#### [Data for this exercise]
-*-

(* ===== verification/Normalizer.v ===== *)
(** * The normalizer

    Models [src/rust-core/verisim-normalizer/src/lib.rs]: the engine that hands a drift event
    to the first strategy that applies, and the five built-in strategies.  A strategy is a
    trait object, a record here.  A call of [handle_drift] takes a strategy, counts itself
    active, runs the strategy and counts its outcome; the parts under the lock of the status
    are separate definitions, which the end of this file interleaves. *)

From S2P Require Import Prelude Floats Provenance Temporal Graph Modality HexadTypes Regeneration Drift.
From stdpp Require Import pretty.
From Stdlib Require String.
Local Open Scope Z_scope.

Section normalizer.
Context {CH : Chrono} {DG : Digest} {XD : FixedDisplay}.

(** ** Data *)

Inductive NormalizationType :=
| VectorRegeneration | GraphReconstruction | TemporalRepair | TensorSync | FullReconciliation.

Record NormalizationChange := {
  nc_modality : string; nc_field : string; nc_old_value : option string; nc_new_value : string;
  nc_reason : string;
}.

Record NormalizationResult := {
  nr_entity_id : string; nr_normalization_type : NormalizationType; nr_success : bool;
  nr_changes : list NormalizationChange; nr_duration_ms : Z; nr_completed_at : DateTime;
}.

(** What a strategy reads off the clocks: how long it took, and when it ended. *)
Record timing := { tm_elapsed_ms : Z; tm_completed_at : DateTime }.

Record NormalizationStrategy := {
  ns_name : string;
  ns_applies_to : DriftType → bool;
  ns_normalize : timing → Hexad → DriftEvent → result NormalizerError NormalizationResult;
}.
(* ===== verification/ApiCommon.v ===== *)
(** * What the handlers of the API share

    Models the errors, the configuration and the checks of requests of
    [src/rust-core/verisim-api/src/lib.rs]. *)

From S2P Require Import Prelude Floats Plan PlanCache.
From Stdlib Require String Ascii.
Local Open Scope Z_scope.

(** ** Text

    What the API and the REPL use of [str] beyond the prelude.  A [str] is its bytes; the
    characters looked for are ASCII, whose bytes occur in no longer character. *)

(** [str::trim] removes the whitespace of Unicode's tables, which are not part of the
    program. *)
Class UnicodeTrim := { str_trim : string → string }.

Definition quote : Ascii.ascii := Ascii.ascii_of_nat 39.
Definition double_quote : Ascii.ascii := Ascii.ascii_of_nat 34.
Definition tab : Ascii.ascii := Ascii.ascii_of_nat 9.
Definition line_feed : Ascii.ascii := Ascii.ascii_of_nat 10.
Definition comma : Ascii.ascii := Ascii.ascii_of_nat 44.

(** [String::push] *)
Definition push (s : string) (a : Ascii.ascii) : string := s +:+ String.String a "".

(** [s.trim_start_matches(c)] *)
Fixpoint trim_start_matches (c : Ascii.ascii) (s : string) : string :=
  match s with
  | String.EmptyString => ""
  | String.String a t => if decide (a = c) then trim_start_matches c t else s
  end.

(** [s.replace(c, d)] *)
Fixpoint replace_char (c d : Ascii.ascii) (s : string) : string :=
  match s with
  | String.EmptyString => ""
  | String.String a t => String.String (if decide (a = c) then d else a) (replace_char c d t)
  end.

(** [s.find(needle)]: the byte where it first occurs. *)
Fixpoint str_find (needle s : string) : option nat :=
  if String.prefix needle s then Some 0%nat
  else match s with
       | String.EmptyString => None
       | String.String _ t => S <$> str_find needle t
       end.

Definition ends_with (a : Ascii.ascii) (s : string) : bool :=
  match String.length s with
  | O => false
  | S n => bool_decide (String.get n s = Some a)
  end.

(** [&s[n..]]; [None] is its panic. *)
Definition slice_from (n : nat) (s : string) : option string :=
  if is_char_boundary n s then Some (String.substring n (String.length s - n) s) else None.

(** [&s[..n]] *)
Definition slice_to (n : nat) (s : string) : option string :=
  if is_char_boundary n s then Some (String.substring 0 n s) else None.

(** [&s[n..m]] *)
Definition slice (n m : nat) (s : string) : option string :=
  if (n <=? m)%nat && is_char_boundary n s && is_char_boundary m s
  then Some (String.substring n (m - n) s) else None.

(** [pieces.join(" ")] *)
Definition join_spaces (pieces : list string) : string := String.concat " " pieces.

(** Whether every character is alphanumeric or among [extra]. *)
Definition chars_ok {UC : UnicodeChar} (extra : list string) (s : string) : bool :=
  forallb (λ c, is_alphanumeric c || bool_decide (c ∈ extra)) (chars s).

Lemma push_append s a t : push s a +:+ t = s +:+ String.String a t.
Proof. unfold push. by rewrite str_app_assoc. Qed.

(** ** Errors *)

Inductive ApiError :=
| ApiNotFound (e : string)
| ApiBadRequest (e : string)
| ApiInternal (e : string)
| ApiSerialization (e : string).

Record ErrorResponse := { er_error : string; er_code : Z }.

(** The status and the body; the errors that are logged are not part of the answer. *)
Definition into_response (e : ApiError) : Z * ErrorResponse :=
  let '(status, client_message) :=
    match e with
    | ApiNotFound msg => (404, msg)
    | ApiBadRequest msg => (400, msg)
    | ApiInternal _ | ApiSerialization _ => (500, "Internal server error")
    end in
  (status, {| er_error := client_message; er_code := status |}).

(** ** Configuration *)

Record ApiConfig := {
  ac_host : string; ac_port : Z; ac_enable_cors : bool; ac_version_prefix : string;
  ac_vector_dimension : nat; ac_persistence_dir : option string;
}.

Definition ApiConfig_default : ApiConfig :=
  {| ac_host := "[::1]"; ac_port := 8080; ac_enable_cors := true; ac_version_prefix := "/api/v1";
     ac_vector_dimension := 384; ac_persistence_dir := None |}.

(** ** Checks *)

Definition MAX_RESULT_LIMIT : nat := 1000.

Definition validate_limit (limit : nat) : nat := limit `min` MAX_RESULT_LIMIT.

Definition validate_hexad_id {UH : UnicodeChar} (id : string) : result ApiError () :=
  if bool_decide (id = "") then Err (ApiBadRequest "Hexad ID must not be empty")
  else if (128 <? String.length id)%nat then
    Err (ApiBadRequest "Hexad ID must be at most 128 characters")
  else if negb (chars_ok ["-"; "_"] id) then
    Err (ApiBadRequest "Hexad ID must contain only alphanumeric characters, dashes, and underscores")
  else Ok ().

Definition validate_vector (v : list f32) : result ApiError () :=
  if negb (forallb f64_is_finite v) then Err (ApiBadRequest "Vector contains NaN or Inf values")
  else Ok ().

-*-

#### [Your objective]
The reply should consist solely of the lines of the data, exact, from the opening line through the line with "trait object, a", inclusive.

#### [Solved exercise]
(* ===== verification/Normalizer.v ===== *)
(** * The normalizer

    Models [src/rust-core/verisim-normalizer/src/lib.rs]: the engine that hands a drift event
    to the first strategy that applies, and the five built-in strategies.  A strategy is a
    trait object, a record here.  A call of [handle_drift] takes a strategy, counts itself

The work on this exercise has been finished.